» **Work order**
Among the entries below, one stretch runs from the line that contains "read_df X title" through the line that contains "(length <$> sheet)". Repeat that stretch exactly, ends included, and only that.
BEGIN Given records
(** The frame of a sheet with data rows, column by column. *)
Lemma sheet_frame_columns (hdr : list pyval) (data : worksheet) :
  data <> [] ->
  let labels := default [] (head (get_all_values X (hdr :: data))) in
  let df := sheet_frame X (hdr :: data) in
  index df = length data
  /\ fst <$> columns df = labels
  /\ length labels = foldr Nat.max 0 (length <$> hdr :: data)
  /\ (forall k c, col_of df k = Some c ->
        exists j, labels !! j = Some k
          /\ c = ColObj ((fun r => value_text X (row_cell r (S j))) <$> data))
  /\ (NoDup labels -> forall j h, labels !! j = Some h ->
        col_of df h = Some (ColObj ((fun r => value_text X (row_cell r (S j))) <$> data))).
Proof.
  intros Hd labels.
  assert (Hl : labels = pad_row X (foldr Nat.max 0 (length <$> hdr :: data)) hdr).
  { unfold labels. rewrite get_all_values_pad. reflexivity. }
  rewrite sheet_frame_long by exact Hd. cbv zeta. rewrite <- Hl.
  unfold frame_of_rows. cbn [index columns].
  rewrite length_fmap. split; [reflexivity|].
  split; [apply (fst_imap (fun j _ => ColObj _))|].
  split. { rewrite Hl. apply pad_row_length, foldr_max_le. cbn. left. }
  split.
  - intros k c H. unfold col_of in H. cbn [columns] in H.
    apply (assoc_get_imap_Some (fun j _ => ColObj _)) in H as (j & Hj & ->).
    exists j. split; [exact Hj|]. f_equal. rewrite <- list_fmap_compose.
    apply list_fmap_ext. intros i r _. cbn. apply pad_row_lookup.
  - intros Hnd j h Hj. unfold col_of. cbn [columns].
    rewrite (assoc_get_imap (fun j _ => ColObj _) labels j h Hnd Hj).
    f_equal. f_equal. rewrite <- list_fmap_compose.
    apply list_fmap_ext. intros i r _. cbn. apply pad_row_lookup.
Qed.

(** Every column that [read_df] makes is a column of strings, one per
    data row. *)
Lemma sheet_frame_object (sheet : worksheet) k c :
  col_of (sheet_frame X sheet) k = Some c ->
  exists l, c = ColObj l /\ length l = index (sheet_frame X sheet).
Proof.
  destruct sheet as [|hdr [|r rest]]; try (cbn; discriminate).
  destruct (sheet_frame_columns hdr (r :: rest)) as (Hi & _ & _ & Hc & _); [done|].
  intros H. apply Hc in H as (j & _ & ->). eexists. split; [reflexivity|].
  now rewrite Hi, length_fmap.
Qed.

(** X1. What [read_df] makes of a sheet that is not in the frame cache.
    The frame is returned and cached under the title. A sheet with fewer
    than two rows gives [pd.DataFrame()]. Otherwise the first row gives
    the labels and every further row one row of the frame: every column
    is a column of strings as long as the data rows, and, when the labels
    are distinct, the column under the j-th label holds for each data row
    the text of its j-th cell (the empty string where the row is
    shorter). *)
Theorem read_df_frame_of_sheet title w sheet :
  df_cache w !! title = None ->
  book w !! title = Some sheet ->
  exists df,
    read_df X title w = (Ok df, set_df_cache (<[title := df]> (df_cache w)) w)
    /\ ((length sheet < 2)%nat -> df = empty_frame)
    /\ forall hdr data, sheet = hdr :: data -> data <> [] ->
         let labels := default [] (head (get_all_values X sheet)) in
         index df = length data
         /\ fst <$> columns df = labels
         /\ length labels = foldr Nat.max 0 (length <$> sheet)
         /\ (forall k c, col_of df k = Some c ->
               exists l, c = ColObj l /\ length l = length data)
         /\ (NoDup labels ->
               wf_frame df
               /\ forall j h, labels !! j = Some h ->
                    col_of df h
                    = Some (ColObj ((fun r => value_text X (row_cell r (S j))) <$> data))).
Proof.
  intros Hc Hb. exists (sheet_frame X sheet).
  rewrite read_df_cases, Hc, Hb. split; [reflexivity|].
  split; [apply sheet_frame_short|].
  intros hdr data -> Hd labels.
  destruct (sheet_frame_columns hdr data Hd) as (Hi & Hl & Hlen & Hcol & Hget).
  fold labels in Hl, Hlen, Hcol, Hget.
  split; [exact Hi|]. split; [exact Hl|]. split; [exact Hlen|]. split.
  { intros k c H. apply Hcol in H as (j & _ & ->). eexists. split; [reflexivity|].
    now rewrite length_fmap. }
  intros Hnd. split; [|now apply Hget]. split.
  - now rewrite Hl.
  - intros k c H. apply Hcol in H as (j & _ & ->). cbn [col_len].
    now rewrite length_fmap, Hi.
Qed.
END Given records
» **Response below**
    read_df X title w = (Ok df, set_df_cache (<[title := df]> (df_cache w)) w)
    /\ ((length sheet < 2)%nat -> df = empty_frame)
    /\ forall hdr data, sheet = hdr :: data -> data <> [] ->
         let labels := default [] (head (get_all_values X sheet)) in
         index df = length data
         /\ fst <$> columns df = labels
         /\ length labels = foldr Nat.max 0 (length <$> sheet)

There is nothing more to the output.